_What to produce:_ In the records below, the lines from the one with "prefix : string;" through the last are to be printed exactly, and nothing else.
---- Material provided
(** Deduplication: [DistinctAny] keeps a subsequence with the same keys, each
    once; the shortcuts of [Distinct] compute the same; and [DuplicateAny] finds
    a duplicate exactly when some key occurs twice. *)
Theorem Distinct_spec {T E : Type} `{Countable E} (es : list T) (fn : T → E) (ts : list E) :
  let r := DistinctAny es fn in
  sublist r es ∧ NoDup (fn <$> r) ∧ (∀ e, e ∈ fn <$> r ↔ e ∈ fn <$> es) ∧
  DistinctAnyGetComparable es fn = fn <$> r ∧
  Distinct ts = DistinctAny ts id ∧
  (DuplicateAny es fn = true ↔ ¬ NoDup (fn <$> es)).
Proof.
  intros r. destruct (sub_loop_spec fn ∅ ∅ es) as (H1 & H2 & H3).
  assert (r = sub_loop fn ∅ ∅ es) as -> by apply distinct_sub.
  split_and!; [done | done | intros e; rewrite H3; set_solver | | |].
  - unfold DistinctAnyGetComparable. by rewrite distinct_keys, distinct_sub.
  - destruct ts as [|x [|y [|z ts]]]; [done | | | done].
    + unfold DistinctAny. simpl. by rewrite (bool_decide_false (x ∈ ∅)) by set_solver.
    + unfold DistinctAny. simpl. rewrite (bool_decide_false (x ∈ ∅)) by set_solver.
      destruct (decide (x = y)) as [-> | Hne].
      * by rewrite !bool_decide_true by (done || set_solver).
      * by rewrite !bool_decide_false by set_solver.
  - pose proof (duplicate_loop_spec fn ∅ es) as Hd. unfold DuplicateAny.
    destruct (duplicate_loop fn ∅ es).
    + split; [| done]. intros _ Hnd. destruct Hd as [_ Hd].
      assert (true = false); [| done]. apply Hd. split; [done | set_solver].
    + split; [done |]. intros Hn. destruct Hd as [Hd _]. by destruct (Hd eq_refl).
Qed.

(** [DeleteElems] is the multiset difference, in order: it never panics, the
    result is a subsequence of [es] in which each value has lost as many
    occurrences as [delEs] has of it; with a single value to delete that occurs,
    the caller's own slice is overwritten: it then holds the result followed by
    its former last element. *)
Theorem DeleteElems_spec {E : Type} `{Countable E} (es delEs : list E) :
  ∃ r es', DeleteElems es delEs = Ret (r, es') ∧ sublist r es ∧
    (∀ e, occ e r = (occ e es - occ e delEs)%nat) ∧
    match delEs with
    | [d] => if decide (d ∈ es) then es' = r ++ drop (length es - 1) es else es' = es
    | _ => es' = es
    end.
Proof.
  assert (∀ e, Z.to_nat (default 0 (count_map delEs !! e)) = occ e delEs) as Hc.
  { intros e. rewrite count_map_lookup. case_decide; simpl; lia. }
  destruct delEs as [|d [|d' dels]].
  - exists es, es. split_and!; [done | done | | done]. intros e. change (occ e []) with 0%nat. lia.
  - unfold DeleteElems. destruct (first_index _ es) as [i|] eqn:Hi.
    + pose proof (first_index_lt _ _ _ Hi) as Hlt.
      apply first_index_Some in Hi as (x & Hx & Hd & _). apply bool_decide_eq_true in Hd as ->.
      unfold append_cut. destruct (Z.ltb_spec (Z.of_nat i) 0); [lia |].
      destruct (Z.ltb_spec (Z.of_nat (length es)) (Z.of_nat i + 1)); [lia |]. simpl.
      rewrite Nat2Z.id. eexists _, _. split_and!; [done | apply cut_at_sublist | |].
      * intros e. rewrite (occ_perm e _ _ (cut_at_perm es i d Hx)), !occ_cons.
        change (occ e []) with 0%nat. case_decide; lia.
      * rewrite decide_True by (by eapply list_elem_of_lookup_2). done.
    + rewrite first_index_None in Hi. exists es, es.
      assert (d ∉ es) as Hn by (intros Hd; apply Hi in Hd; by rewrite bool_decide_true in Hd).
      split_and!; [done | done | | by rewrite decide_False].
      intros e. rewrite occ_cons. change (occ e []) with 0%nat. case_decide; [subst | lia].
      assert (occ d es = 0%nat) as ->; [| lia]. unfold occ.
      rewrite (proj2 (length_zero_iff_nil _)); [done |].
      clear -Hn. induction es as [|y es IH]; [done |]. rewrite filter_cons_False by set_solver.
      apply IH. set_solver.
  - destruct (delete_elems_loop_spec (count_map (d :: d' :: dels)) es) as [H1 H2].
    { intros x n. rewrite count_map_lookup. case_decide; [done |]. intros [= <-]. lia. }
    eexists _, es. split_and!; [done | done | | done]. intros e. by rewrite H2, Hc.
Qed.
(** *** Pushes *)

Lemma push_list_run queueKey limit full m data d w :
  marshalFunc m data = Some d →
  (limit ≤ Z.of_nat (length (list_at w queueKey)) ∧
   push_list queueKey limit full m data w = (w, inr (ETask full))) ∨
  (Z.of_nat (length (list_at w queueKey)) < limit ∧
   ∃ w', push_list queueKey limit full m data w = (w', inl tt) ∧
     writes w w' queueKey (d :: list_at w queueKey)).
Proof.
  intros Hd. unfold push_list, mbind, M_bind. rewrite LLen_run.
  destruct (Z.leb_spec limit (Z.of_nat (length (list_at w queueKey)))); [by left | right].
  split; [done |]. unfold marshal. rewrite Hd. simpl.
  destruct (LPush_run queueKey d w) as (w' & n & -> & Hw). by exists w'.
Qed.

Lemma push_processing_run m key data d w :
  marshalFunc m data = Some d → room m key w →
  ∃ w', pushToProcessingQueue m key data w = (w', inl tt) ∧
    calls w' = calls w ++ ((λ f, (f, key, data)) <$> afterProcessPushFunc m) ∧
    ∀ k', list_at w' k' = upd (getProcessingQueueKey m key) (d :: proc m w key)
                            (lists (server w)) k'.
Proof.
  intros Hd Hroom. unfold pushToProcessingQueue, mbind, M_bind.
  destruct (push_list_run (getProcessingQueueKey m key) (maxProcessing m)
    ErrProcessingQueueFull m data d w Hd) as [[Hge _] | (_ & w1 & -> & Hw1)].
  { unfold room, proc in Hroom. lia. }
  unfold run_after. eexists. split; [done |]. destruct Hw1 as (_ & Hc & Hl). simpl.
  split; [by rewrite Hc | exact Hl].
Qed.


(** *** Properties *)


(** [Insert], under either strategy, always answers: the task goes to the head
    of the processing list of a key that had room, or to the head of the global
    list, which had room, or is rejected with [ErrGlobalQueueFull] and no list
    changes; no list ever exceeds its capacity this way. *)
Theorem Redis_Insert_spec m data d w :
  is_Some (assignStrategy m) → keys_ok m w → marshalFunc m data = Some d →
  ∃ w' k e, Insert m data w = (w', inl (k, e)) ∧
    ((e = None ∧ room m k w ∧
      ∀ k', list_at w' k' = upd (getProcessingQueueKey m k) (d :: proc m w k)
                              (lists (server w)) k') ∨
     (e = None ∧ k = zeroK ∧ Z.of_nat (length (glob m w)) < maxGlobal m ∧
      ∀ k', list_at w' k' = upd (getGlobalQueueKey m) (d :: glob m w) (lists (server w)) k') ∨
     (e = Some (ETask ErrGlobalQueueFull) ∧ k = zeroK ∧
      maxGlobal m ≤ Z.of_nat (length (glob m w)) ∧ ∀ k', list_at w' k' = list_at w k')).
Proof.
  intros Hs Hok Hd. unfold Insert, mbind, M_bind.
  destruct (assign_run m w Hs Hok) as (w1 & r & -> & [_ Hl] & Hr).
  destruct r as [k|].
  - assert (room m k w1) as Hroom by (unfold room, proc; rewrite Hl; by apply Hr).
    destruct (push_processing_run m k data d w1 Hd Hroom) as (w2 & E & _ & Hw2).
    unfold try at 1. rewrite E. exists w2, k, None. split; [done |]. left.
    split_and!; [done | by apply Hr |]. intros k'. rewrite Hw2. unfold upd, proc.
    by rewrite !Hl.
  - unfold try. unfold pushToGlobalQueue.
    destruct (push_list_run (getGlobalQueueKey m) (maxGlobal m) ErrGlobalQueueFull m data d w1 Hd)
      as [[Hge ->] | (Hlt & w2 & -> & _ & _ & Hw2)].
    + eexists _, _, _. split; [done |]. right. right.
      split_and!; [done | done | unfold glob; by rewrite <- Hl | exact Hl].
    + eexists _, _, _. split; [done |]. right. left.
      split_and!; [done | done | unfold glob; by rewrite <- Hl |].
      intros k'. rewrite Hw2. unfold upd, glob. by rewrite !Hl.
Qed.
(* ===== verification/MemoryKV.v ===== *)
(** * The in-process key-value store (discovery/inprocess/memory_kv.go)

    A map of values with optional leases, and watchers of key prefixes.  What
    runs under [mu] is one step; leases and subscribers, which the code compares
    by pointer, are numbered in the order of their creation.  The goroutines
    [expireAfter] and the events already taken by the loops of [WatchKey] are
    part of the state. *)

From S2P Require Import Prelude GoStrings.
From Stdlib Require Import Strings.Byte.

Definition bytes := list byte.

Inductive WatchType := WatchTypePut | WatchTypeDelete.

Record WatchEvent := MkEvent { ev_key : string; ev_value : option bytes; ev_type : WatchType }.

Inductive kv_err := ErrContext | ErrNilContext | ErrNilHandler | ErrInvalidTTL.

Record memoryEntry := MkEntry { value : option bytes; lease : option nat }.

(** [queue] holds the events not yet taken, [taken] those the watcher's loop has
    taken, in order; [cancelled] is the state of [watchCtx]. *)
Record watchSubscriber := MkSubscriber {
  prefix : string;
  queue : list WatchEvent;
  taken : list WatchEvent;
  cancelled : bool
}.

(** [objects] are the subscribers ever created, [subscribers] the registered
    ones; [timers] are the running [expireAfter] goroutines with their lease
    and key, [cancelledLeases] the leases whose context is cancelled. *)
Record memoryKV := MkKV {
  items : gmap string memoryEntry;
  subscribers : gset nat;
  objects : gmap nat watchSubscriber;
  nextSubscriberID : nat;
  timers : list (nat * string);
  cancelledLeases : gset nat;
  nextLease : nat
}.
--------
_Result for this task:_
  prefix : string;
  queue : list WatchEvent;
  taken : list WatchEvent;
  cancelled : bool
}.

(** [objects] are the subscribers ever created, [subscribers] the registered
    ones; [timers] are the running [expireAfter] goroutines with their lease
    and key, [cancelledLeases] the leases whose context is cancelled. *)
Record memoryKV := MkKV {
  items : gmap string memoryEntry;
  subscribers : gset nat;
  objects : gmap nat watchSubscriber;
  nextSubscriberID : nat;
  timers : list (nat * string);
  cancelledLeases : gset nat;
  nextLease : nat
}.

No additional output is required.